> [WORK REQUEST]:
Check every line of the data for the word "kind", and copy those that have it.

Records from a dataset
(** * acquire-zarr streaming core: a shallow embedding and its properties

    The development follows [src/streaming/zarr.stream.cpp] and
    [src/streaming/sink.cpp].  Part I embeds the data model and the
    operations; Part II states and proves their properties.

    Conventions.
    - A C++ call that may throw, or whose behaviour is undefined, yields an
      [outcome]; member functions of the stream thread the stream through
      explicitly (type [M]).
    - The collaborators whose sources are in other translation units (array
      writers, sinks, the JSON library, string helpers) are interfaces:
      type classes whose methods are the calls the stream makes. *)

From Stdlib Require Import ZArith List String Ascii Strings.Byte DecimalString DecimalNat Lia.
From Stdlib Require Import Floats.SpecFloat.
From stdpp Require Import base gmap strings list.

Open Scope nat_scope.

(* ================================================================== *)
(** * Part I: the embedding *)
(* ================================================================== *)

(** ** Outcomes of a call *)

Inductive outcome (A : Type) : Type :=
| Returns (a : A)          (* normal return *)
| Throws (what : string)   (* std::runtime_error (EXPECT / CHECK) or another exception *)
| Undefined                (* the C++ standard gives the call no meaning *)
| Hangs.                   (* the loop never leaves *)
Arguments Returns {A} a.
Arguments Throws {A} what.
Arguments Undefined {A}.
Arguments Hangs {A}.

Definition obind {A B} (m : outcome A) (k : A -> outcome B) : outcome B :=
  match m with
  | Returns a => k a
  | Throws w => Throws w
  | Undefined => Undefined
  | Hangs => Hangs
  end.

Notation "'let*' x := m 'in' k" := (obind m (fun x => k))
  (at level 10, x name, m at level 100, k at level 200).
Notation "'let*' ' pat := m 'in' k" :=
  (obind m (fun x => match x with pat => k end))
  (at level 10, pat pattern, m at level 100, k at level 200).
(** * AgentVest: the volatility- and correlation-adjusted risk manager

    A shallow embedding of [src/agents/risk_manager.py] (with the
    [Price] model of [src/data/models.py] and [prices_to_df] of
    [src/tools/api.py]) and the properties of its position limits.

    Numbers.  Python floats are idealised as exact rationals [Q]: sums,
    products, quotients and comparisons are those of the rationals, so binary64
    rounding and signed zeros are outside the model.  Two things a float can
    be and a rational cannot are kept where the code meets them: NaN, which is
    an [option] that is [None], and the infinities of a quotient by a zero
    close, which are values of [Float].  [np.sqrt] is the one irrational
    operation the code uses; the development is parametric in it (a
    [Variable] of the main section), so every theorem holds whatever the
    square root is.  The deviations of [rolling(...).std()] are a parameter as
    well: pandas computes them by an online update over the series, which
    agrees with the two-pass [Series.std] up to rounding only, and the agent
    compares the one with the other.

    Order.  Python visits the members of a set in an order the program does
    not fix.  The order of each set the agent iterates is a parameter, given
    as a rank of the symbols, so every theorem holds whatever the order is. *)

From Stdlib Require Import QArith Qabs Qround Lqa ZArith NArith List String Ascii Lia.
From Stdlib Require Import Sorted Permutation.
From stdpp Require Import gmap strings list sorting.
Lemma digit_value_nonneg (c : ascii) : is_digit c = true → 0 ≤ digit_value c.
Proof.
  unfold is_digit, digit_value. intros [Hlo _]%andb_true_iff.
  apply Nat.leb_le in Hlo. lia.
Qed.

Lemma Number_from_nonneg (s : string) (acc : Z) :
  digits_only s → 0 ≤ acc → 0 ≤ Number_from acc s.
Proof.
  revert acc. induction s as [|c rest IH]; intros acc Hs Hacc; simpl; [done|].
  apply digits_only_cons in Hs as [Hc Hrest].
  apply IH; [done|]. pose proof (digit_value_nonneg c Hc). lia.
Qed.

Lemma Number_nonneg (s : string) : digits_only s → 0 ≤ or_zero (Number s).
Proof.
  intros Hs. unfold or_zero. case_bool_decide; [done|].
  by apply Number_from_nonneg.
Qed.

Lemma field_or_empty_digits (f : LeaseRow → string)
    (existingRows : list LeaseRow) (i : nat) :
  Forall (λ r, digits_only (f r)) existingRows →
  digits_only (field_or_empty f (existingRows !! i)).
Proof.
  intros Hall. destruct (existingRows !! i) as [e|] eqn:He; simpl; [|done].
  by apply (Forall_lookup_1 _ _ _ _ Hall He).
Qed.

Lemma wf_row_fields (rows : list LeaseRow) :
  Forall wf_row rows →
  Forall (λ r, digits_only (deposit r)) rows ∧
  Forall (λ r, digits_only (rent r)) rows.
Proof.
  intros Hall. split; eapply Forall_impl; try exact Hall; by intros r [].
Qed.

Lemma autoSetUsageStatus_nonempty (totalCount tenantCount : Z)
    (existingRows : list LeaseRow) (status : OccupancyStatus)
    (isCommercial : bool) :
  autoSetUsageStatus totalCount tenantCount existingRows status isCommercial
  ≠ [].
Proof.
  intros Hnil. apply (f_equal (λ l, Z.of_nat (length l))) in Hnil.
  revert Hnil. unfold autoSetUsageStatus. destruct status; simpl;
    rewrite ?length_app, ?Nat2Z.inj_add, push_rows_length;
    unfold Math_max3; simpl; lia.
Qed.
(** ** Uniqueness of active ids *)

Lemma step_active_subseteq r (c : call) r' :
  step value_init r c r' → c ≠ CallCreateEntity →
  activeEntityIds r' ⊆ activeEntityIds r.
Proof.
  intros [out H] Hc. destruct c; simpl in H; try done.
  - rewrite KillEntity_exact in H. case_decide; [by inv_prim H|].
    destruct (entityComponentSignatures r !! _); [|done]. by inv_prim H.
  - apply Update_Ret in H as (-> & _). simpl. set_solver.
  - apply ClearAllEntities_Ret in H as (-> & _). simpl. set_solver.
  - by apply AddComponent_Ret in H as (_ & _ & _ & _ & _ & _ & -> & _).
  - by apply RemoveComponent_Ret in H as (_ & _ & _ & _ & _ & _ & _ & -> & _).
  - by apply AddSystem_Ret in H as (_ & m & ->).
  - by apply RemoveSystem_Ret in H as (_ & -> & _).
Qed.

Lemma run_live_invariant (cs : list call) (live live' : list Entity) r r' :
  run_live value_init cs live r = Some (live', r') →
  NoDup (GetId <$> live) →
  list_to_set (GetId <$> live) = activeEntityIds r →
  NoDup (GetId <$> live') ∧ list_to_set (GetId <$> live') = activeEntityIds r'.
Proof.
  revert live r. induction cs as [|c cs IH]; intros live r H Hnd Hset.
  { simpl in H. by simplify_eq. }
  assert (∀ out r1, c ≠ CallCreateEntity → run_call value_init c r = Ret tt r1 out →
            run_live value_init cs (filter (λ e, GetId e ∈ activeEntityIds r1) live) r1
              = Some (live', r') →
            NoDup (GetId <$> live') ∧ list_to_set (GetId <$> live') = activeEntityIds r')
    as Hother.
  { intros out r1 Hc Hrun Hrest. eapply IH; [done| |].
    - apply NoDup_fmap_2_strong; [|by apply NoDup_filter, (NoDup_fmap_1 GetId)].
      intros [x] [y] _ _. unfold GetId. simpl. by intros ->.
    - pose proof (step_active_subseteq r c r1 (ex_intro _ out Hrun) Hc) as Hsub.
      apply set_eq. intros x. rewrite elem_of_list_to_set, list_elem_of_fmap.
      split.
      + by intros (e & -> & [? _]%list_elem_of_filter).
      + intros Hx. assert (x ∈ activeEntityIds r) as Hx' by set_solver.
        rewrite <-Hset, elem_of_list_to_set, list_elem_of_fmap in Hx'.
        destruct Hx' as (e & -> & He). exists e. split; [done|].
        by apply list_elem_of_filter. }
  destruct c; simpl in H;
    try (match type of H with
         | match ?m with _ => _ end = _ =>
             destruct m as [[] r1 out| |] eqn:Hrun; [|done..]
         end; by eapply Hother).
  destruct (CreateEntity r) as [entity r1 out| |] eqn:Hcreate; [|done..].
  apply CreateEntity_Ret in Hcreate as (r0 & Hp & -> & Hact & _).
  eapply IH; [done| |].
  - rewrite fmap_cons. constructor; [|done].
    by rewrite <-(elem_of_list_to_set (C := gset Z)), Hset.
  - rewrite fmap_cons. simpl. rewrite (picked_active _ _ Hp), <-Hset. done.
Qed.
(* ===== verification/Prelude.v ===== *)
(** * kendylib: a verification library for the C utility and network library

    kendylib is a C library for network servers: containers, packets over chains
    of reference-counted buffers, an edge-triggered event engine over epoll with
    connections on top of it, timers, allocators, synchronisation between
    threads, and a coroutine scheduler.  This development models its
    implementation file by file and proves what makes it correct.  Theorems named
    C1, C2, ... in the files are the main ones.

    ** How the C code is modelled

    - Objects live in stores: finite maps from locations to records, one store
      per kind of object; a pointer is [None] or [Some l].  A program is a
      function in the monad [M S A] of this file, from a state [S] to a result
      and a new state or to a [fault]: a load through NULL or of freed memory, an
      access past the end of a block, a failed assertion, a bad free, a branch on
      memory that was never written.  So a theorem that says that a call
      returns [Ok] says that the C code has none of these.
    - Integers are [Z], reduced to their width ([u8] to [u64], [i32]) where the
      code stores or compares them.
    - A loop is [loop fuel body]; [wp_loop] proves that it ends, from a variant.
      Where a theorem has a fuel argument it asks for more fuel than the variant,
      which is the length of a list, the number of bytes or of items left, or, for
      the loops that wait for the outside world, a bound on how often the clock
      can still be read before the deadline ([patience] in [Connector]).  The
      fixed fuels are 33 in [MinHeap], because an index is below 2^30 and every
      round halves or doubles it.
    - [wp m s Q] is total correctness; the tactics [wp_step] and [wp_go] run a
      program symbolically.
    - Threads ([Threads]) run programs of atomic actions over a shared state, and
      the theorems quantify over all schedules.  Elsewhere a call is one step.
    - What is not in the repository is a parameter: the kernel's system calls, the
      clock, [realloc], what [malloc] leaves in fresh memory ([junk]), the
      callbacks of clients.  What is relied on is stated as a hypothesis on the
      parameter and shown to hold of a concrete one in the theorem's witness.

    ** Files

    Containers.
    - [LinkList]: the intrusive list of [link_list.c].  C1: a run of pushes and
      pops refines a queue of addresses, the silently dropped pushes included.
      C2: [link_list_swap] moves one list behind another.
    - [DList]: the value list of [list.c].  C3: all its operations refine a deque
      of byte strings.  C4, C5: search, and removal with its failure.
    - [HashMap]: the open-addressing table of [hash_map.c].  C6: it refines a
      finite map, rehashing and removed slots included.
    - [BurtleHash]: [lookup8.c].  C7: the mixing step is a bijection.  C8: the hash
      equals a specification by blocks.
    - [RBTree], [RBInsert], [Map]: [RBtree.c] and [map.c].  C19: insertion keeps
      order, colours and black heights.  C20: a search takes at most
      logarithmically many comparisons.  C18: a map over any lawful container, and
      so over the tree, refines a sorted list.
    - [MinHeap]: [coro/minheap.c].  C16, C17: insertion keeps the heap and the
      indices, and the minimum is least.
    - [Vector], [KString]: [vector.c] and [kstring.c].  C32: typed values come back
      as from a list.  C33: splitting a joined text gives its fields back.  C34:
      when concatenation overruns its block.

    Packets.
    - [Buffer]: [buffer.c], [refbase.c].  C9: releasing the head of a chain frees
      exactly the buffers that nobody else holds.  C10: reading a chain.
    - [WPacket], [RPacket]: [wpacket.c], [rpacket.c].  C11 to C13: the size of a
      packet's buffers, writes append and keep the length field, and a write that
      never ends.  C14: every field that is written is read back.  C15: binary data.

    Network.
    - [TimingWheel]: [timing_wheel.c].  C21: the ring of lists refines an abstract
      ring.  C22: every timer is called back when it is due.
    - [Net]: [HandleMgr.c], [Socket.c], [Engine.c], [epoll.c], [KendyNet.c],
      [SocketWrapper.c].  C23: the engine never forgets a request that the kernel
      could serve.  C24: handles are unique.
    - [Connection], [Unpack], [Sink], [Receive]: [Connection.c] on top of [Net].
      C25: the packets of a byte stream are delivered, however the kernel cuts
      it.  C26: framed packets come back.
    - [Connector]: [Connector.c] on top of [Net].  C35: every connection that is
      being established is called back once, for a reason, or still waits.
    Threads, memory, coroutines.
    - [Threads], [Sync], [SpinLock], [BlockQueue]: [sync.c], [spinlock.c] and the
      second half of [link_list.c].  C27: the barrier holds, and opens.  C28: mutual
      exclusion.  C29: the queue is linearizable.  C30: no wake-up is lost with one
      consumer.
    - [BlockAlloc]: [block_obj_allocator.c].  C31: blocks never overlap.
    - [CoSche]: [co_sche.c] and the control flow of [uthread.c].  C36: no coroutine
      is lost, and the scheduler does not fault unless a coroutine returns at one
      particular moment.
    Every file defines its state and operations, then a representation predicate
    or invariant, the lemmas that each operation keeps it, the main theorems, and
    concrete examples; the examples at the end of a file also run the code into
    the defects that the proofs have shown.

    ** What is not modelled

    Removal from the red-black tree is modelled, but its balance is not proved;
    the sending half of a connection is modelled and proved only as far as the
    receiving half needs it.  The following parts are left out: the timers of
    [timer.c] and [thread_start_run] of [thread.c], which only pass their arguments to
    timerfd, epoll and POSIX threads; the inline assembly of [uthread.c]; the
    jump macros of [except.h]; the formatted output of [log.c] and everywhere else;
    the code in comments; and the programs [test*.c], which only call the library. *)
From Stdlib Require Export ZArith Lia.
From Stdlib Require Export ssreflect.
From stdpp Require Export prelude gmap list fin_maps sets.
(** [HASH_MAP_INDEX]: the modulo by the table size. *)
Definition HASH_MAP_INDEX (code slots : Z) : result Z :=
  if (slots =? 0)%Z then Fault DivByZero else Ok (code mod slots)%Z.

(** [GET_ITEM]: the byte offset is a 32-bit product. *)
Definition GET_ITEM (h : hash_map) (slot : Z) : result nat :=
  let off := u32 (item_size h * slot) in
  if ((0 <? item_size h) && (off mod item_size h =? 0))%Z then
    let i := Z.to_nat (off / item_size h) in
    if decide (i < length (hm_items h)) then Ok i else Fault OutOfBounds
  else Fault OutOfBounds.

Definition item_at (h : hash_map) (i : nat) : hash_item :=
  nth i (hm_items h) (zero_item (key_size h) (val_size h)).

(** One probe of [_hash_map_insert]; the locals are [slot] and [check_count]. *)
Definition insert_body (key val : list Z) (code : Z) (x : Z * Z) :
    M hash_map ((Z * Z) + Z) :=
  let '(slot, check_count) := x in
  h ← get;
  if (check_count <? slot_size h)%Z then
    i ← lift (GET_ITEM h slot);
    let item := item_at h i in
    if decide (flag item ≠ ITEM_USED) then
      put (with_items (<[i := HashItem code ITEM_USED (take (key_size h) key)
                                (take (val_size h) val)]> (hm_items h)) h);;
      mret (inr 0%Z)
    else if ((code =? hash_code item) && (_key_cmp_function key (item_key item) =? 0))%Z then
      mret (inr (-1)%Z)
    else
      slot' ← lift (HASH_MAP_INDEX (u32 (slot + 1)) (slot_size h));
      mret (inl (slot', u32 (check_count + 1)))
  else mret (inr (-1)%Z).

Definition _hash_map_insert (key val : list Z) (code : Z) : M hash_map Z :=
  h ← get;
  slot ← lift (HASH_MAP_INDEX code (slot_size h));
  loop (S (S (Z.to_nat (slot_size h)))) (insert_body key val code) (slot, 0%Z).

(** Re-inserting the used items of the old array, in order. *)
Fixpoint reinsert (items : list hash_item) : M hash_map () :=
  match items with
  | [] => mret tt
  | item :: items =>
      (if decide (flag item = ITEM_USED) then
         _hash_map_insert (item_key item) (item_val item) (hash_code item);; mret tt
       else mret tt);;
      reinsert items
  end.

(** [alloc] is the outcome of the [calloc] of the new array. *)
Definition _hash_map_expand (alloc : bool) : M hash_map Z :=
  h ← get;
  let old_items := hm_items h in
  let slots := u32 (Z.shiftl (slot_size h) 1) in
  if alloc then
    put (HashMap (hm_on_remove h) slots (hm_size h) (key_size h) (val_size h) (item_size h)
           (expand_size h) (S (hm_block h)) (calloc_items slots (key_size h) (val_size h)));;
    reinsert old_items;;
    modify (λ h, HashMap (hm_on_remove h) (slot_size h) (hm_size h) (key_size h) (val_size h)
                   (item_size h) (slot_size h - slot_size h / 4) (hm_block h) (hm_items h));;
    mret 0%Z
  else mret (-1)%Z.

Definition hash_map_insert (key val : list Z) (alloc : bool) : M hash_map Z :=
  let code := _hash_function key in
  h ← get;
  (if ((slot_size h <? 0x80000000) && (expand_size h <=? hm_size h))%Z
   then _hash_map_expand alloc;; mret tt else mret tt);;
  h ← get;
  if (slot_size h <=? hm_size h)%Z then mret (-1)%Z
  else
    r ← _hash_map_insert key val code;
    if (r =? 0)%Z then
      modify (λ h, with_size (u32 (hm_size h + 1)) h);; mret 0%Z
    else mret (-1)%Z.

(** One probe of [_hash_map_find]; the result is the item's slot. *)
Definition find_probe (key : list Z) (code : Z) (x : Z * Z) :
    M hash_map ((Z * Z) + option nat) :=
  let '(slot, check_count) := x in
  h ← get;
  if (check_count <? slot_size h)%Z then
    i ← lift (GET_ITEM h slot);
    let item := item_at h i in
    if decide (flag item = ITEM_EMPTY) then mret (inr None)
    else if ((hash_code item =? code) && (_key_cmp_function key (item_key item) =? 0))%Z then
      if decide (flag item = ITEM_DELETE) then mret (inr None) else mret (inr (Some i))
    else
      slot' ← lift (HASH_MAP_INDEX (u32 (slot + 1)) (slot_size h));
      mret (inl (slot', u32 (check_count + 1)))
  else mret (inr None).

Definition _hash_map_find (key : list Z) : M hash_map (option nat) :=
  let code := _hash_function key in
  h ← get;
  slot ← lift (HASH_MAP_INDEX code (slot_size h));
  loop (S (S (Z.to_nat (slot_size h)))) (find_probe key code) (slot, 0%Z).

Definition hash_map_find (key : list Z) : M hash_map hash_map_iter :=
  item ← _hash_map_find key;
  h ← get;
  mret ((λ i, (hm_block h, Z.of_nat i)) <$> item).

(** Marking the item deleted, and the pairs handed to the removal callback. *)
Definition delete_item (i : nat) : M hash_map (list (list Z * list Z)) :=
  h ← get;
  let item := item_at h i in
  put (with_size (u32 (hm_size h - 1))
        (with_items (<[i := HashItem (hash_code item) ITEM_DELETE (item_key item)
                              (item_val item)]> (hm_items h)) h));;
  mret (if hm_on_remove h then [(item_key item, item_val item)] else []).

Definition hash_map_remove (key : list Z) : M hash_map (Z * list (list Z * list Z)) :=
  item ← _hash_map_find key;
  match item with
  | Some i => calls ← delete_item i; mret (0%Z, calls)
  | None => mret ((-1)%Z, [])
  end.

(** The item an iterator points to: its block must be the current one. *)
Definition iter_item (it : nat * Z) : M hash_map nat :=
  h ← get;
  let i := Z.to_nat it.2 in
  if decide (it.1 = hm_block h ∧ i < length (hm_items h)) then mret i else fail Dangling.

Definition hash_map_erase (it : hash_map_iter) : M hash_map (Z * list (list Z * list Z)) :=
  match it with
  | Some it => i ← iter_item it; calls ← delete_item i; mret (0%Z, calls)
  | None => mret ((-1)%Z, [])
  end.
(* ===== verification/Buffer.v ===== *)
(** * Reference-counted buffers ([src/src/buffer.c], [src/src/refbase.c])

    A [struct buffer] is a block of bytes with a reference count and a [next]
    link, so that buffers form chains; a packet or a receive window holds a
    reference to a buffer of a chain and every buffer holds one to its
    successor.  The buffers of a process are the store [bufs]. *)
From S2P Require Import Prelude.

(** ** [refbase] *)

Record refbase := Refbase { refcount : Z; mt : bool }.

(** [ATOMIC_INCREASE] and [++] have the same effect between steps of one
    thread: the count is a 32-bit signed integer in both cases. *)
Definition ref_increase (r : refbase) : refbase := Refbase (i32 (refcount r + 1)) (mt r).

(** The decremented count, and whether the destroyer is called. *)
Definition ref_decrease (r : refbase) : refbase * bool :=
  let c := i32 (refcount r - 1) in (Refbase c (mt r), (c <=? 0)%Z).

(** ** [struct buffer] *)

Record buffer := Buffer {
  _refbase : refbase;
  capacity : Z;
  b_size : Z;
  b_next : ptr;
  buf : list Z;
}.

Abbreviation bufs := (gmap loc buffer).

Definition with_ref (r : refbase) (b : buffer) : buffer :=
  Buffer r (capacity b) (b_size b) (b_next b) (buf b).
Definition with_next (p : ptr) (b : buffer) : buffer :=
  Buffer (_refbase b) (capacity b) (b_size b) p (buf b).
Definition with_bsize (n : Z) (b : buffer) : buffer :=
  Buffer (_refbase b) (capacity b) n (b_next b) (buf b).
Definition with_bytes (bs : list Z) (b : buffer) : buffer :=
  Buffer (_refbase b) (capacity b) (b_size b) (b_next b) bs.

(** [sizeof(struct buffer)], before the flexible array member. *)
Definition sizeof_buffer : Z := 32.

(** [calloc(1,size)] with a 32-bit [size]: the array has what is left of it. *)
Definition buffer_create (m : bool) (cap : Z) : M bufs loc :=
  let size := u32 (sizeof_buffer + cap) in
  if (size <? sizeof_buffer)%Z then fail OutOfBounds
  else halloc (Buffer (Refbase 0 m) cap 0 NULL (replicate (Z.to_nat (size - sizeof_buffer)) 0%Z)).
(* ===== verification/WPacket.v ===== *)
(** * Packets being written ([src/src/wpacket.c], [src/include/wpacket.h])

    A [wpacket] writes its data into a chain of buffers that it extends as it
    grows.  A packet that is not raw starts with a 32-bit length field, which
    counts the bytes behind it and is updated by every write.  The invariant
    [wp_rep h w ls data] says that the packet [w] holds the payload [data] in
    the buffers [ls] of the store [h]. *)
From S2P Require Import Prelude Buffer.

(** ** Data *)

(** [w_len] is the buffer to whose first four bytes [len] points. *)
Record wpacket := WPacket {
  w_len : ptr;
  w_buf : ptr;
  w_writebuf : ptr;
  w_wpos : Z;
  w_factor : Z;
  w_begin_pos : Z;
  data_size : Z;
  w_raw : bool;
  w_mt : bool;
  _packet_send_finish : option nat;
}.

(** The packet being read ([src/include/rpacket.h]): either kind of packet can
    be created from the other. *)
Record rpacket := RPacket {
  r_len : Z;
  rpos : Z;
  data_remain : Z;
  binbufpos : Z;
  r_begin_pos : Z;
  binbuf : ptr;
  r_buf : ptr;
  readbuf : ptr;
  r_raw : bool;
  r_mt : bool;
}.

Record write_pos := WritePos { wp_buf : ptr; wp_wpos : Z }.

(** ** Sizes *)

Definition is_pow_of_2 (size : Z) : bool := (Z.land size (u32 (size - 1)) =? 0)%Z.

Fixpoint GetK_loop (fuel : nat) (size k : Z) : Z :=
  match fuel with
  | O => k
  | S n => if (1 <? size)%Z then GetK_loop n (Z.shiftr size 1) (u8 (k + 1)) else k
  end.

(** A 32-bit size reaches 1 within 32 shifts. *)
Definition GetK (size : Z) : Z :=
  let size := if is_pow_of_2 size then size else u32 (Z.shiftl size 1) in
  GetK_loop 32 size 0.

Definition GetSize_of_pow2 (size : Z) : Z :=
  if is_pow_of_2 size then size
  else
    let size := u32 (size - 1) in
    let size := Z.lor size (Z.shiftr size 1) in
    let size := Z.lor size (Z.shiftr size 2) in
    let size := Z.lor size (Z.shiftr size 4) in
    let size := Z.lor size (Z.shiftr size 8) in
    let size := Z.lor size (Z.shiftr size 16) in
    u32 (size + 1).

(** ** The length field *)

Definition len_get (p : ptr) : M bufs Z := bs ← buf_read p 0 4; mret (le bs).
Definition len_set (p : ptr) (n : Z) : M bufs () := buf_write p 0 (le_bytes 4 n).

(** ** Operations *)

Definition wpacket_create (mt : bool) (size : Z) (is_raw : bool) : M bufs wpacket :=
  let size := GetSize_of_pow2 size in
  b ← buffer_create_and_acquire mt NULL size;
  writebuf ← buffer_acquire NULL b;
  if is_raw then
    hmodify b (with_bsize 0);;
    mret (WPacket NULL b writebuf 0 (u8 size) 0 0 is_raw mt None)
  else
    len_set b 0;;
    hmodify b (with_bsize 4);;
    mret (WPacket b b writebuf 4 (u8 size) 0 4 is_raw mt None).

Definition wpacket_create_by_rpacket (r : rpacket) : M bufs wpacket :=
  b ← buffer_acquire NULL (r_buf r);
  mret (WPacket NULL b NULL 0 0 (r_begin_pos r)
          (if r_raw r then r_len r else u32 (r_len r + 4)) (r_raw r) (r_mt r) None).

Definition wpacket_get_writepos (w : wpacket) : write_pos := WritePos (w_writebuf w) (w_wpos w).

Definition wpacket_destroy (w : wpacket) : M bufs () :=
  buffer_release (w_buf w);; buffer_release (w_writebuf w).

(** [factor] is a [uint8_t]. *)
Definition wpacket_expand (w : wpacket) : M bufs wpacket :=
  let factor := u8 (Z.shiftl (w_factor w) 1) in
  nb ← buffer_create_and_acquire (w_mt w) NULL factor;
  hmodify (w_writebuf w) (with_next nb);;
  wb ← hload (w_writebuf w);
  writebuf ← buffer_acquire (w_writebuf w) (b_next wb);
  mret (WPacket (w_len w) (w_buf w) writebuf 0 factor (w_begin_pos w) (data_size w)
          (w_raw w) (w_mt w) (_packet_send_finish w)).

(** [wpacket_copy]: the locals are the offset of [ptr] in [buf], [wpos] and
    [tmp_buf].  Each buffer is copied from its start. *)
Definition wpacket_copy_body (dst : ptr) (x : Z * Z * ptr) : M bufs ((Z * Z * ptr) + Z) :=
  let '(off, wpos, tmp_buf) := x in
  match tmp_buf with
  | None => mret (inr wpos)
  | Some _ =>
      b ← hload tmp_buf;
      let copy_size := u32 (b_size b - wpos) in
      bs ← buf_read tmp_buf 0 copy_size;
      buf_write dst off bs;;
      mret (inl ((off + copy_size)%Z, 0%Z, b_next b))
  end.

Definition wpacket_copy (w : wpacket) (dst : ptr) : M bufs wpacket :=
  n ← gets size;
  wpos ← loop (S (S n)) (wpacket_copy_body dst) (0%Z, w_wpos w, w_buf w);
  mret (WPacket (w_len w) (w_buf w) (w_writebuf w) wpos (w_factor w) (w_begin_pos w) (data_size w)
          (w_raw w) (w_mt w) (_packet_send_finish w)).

> [RESPONSE TO THE TASK]:
      per kind of object; a pointer is [None] or [Some l].  A program is a
(** The packet being read ([src/include/rpacket.h]): either kind of packet can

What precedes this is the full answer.